**Assignment:**
Emit an exact copy of the lines running from the start of the records to the line containing "no other request runs in between. *)", both included.

Dataset entries:
(** * KASA: the USSD session state machine of [main.py]

    A shallow embedding of the request handler [ussd_handler], of the
    registration wizard [handle_registration_flow] and of the three
    process-wide stores they work on (the session table, the user table
    and the emergency report log), followed by the properties of the
    handler.

    Conventions of the embedding.
    - A Python [str] is a [string]: the sequence of its characters, one
      [ascii] per character for ASCII text; the non-ASCII literals of the
      source ("✓", "📍", "🏢") are kept as their UTF-8 bytes and only ever
      appear inside response constants.  [str.strip], [str.lower],
      [str.upper] and slicing act on ASCII characters.
    - A Python [dict] used as a table whose order is observable
      ([users_db], iterated by [get_users_by_location]) is an association
      list in insertion order; tables only read by key ([sessions],
      [emergency_reports], a session's own dictionary) are [gmap]s.
    - The globals are one [Store], threaded through a state-and-exception
      monad [M]: a Python exception leaves the store as it was at the
      moment of the [raise].
    - What the handler reads from outside (the clock, the sender id of the
      environment, the SMS gateway) is an [Env] given with each request.
    - A request is served in one piece: the coroutine [ussd_handler] only
      awaits [handle_registration_flow], which has no suspension point, so
      no other request runs in between. *)

From Stdlib Require Import String Ascii List Bool Arith Lia DecimalString.
From stdpp Require Import base option gmap strings list fin_maps.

**Completed exercise:**
(** * KASA: the USSD session state machine of [main.py]

    A shallow embedding of the request handler [ussd_handler], of the
    registration wizard [handle_registration_flow] and of the three
    process-wide stores they work on (the session table, the user table
    and the emergency report log), followed by the properties of the
    handler.

    Conventions of the embedding.
    - A Python [str] is a [string]: the sequence of its characters, one
      [ascii] per character for ASCII text; the non-ASCII literals of the
      source ("✓", "📍", "🏢") are kept as their UTF-8 bytes and only ever
      appear inside response constants.  [str.strip], [str.lower],
      [str.upper] and slicing act on ASCII characters.
    - A Python [dict] used as a table whose order is observable
      ([users_db], iterated by [get_users_by_location]) is an association
      list in insertion order; tables only read by key ([sessions],
      [emergency_reports], a session's own dictionary) are [gmap]s.
    - The globals are one [Store], threaded through a state-and-exception
      monad [M]: a Python exception leaves the store as it was at the
      moment of the [raise].
    - What the handler reads from outside (the clock, the sender id of the
      environment, the SMS gateway) is an [Env] given with each request.
    - A request is served in one piece: the coroutine [ussd_handler] only
      awaits [handle_registration_flow], which has no suspension point, so
      no other request runs in between. *)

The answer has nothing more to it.